● EXERCISE INSTRUCTIONS:
Wherever a line in the records contains the word "failed", return that line.

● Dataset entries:
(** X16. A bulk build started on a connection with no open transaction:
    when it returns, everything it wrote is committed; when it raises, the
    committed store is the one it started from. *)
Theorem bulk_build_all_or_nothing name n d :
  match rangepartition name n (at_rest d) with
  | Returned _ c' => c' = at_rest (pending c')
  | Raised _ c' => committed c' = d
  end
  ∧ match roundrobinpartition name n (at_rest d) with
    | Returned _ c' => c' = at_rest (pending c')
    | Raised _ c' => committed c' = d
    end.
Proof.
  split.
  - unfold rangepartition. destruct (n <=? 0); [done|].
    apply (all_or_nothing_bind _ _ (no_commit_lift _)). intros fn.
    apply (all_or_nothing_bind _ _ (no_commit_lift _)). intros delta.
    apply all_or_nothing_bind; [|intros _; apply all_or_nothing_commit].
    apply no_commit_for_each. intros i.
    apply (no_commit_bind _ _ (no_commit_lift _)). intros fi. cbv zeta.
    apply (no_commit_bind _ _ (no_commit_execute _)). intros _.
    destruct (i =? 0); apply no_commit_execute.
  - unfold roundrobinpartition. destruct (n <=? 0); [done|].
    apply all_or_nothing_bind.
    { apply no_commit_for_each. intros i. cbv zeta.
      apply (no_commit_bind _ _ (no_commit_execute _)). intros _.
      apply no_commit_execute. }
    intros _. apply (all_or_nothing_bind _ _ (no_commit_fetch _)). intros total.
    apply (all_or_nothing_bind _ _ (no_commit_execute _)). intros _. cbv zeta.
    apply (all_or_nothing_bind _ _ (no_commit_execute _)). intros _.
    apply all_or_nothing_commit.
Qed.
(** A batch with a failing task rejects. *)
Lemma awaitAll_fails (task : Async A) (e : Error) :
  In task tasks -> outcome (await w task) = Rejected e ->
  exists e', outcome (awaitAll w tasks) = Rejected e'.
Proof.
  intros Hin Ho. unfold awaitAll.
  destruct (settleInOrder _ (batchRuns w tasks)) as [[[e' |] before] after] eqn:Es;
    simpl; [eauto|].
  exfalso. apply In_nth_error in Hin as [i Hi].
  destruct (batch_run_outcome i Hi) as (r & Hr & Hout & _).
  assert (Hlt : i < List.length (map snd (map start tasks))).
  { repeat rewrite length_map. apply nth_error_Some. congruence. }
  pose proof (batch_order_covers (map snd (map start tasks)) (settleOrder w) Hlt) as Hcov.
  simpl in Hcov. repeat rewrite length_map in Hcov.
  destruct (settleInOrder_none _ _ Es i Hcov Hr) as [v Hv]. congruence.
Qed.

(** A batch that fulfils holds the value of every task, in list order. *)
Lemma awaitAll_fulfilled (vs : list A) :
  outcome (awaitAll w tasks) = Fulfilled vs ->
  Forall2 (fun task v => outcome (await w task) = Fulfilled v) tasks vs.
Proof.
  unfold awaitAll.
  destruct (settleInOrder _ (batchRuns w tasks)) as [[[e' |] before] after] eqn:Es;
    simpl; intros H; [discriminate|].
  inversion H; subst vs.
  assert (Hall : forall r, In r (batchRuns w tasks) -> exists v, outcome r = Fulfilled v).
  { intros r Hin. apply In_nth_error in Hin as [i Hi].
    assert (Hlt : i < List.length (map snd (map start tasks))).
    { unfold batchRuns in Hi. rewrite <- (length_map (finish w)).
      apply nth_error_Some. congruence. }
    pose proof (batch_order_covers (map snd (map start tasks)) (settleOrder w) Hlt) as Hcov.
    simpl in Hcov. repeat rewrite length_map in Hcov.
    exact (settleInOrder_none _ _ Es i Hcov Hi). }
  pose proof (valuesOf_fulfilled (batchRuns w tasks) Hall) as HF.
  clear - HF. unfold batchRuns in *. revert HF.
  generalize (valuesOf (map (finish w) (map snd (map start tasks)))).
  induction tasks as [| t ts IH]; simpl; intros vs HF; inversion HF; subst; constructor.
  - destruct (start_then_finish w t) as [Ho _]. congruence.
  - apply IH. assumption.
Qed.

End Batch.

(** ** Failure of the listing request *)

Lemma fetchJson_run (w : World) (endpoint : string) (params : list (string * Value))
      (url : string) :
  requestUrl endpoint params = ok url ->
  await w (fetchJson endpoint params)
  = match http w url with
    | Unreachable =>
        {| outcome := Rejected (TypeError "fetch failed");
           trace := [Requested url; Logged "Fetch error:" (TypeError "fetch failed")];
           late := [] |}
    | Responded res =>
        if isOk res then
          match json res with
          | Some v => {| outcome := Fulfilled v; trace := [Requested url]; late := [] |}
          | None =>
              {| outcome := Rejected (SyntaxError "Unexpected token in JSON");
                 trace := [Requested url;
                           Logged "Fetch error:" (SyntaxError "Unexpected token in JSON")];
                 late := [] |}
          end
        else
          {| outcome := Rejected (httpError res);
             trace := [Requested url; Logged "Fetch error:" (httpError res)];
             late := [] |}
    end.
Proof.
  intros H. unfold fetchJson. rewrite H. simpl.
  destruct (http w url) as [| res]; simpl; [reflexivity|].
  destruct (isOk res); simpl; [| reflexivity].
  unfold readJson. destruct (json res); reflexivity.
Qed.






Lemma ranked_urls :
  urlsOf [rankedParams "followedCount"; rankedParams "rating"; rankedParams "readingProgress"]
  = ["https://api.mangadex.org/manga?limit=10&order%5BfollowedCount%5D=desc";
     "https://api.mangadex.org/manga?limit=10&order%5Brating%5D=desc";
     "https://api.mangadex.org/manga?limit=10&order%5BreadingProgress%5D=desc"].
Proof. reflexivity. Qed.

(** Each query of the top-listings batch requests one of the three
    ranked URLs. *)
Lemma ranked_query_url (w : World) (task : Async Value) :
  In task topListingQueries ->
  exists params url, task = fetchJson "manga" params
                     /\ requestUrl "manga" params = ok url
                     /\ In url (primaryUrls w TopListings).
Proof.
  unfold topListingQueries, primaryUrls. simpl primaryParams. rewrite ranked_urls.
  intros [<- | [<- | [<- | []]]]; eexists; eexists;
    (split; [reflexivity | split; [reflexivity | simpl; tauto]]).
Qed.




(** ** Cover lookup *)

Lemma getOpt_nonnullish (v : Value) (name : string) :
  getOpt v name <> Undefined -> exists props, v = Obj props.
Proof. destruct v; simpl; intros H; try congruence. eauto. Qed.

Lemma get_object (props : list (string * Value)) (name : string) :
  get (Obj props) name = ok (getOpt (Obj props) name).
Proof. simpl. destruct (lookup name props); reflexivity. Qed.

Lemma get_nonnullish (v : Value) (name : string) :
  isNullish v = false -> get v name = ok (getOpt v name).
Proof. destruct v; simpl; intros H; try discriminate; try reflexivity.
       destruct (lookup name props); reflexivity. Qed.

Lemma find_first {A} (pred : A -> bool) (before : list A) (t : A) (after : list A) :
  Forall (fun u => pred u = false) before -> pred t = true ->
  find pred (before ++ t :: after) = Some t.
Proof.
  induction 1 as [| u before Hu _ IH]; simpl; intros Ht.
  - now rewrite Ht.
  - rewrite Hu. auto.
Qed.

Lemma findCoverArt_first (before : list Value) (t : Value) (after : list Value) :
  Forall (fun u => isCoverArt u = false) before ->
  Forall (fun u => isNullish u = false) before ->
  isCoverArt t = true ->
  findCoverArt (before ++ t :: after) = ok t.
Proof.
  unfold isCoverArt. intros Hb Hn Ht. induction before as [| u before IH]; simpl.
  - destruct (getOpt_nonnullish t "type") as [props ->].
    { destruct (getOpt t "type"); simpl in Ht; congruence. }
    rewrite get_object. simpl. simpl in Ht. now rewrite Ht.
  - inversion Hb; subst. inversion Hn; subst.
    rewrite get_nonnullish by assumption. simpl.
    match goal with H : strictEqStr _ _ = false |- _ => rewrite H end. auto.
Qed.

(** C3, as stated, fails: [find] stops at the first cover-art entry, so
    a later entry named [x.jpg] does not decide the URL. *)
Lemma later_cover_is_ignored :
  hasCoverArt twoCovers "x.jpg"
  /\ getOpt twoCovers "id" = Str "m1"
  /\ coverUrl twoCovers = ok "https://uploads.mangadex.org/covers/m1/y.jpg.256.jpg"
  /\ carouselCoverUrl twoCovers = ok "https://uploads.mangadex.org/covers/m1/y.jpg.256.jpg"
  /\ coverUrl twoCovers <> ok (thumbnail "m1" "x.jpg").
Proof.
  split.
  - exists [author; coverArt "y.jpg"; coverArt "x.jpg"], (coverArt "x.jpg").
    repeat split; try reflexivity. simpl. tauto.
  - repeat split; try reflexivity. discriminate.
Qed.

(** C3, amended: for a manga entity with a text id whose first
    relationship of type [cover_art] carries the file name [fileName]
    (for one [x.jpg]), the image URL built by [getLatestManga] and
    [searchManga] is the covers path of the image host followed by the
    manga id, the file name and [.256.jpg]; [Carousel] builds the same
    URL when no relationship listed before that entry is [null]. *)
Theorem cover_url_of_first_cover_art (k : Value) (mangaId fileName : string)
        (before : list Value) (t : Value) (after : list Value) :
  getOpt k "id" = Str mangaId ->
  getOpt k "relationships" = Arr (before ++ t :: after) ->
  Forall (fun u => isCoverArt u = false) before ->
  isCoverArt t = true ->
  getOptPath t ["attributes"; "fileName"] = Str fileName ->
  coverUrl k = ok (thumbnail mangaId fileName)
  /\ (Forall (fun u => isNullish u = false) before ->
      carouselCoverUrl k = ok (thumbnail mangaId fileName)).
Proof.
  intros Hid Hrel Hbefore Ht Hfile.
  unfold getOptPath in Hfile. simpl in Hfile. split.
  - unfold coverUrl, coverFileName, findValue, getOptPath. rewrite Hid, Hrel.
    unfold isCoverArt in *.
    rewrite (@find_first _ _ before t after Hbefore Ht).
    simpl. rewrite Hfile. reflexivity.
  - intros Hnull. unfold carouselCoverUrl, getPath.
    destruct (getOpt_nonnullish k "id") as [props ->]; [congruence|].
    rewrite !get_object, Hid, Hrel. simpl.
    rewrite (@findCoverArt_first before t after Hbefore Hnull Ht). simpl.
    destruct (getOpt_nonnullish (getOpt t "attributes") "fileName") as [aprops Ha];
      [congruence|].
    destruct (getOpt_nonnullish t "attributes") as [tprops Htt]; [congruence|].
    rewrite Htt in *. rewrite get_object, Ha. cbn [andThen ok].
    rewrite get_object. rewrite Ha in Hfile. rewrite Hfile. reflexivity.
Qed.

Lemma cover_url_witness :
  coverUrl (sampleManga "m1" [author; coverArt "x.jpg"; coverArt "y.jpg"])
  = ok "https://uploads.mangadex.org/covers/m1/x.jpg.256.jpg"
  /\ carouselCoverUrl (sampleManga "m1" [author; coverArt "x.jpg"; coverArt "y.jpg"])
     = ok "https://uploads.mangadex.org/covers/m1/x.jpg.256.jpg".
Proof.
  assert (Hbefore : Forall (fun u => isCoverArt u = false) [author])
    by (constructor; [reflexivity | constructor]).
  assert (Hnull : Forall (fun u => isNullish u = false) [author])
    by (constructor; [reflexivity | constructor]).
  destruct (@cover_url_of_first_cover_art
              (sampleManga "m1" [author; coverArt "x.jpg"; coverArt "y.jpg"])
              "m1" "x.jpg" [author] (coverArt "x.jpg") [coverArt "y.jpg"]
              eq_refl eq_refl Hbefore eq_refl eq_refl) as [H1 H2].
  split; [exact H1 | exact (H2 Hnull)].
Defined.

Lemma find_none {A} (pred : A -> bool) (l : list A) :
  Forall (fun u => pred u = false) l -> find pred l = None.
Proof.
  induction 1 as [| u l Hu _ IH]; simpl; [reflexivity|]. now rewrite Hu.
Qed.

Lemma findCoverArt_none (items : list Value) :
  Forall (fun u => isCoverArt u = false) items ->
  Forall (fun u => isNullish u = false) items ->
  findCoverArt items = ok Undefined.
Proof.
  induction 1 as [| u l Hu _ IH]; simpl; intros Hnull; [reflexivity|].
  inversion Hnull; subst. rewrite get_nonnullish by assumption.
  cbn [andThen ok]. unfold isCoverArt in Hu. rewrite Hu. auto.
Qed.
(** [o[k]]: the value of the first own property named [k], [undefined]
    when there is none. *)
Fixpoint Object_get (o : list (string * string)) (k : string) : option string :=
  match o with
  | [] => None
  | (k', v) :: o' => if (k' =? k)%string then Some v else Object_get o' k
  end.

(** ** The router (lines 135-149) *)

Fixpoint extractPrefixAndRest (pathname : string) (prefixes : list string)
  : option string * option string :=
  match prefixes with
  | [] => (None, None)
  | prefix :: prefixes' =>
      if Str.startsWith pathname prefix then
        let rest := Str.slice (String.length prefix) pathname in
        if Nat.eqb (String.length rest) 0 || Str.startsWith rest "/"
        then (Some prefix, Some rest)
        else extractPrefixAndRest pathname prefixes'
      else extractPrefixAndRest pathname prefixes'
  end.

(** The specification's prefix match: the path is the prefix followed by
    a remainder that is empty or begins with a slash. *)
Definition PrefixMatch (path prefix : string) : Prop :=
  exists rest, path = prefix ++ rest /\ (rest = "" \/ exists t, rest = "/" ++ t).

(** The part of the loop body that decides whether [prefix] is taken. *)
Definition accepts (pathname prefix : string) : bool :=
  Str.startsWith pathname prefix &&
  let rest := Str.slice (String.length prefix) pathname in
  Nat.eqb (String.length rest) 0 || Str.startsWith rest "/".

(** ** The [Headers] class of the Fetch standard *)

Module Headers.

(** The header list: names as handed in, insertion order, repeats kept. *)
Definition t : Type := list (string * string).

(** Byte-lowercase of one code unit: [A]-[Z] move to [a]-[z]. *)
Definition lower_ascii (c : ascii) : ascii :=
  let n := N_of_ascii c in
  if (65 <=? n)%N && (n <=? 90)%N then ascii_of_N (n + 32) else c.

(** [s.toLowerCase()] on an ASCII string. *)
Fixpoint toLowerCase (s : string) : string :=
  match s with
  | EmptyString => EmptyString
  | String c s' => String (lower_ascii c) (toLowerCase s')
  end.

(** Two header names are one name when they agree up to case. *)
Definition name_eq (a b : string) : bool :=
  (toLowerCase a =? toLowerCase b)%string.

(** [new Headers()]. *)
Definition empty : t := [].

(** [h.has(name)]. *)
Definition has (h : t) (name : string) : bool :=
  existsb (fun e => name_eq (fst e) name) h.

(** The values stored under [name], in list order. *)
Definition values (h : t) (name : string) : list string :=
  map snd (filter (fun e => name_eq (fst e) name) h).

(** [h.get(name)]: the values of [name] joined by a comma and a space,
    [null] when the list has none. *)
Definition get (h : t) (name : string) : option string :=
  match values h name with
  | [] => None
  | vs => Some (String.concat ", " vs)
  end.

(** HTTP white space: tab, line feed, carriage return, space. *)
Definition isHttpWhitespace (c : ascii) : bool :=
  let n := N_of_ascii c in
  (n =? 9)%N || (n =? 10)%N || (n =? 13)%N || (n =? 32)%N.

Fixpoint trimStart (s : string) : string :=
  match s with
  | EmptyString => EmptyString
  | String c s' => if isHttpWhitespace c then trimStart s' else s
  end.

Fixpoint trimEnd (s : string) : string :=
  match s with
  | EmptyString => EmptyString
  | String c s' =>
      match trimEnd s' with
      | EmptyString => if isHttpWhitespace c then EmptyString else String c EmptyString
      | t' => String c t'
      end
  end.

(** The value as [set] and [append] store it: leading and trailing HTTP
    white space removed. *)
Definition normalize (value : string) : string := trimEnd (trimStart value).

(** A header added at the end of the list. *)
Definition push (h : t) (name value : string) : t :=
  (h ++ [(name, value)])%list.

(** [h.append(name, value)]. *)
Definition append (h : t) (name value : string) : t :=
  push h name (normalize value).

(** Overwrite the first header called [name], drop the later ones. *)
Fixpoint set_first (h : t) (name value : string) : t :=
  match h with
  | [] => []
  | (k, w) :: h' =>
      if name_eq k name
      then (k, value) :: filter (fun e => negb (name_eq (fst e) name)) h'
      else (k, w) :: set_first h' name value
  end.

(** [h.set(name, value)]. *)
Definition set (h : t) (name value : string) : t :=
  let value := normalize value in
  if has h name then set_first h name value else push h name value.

● RESPONSE TO THIS TASK:
        {| outcome := Rejected (TypeError "fetch failed");
           trace := [Requested url; Logged "Fetch error:" (TypeError "fetch failed")];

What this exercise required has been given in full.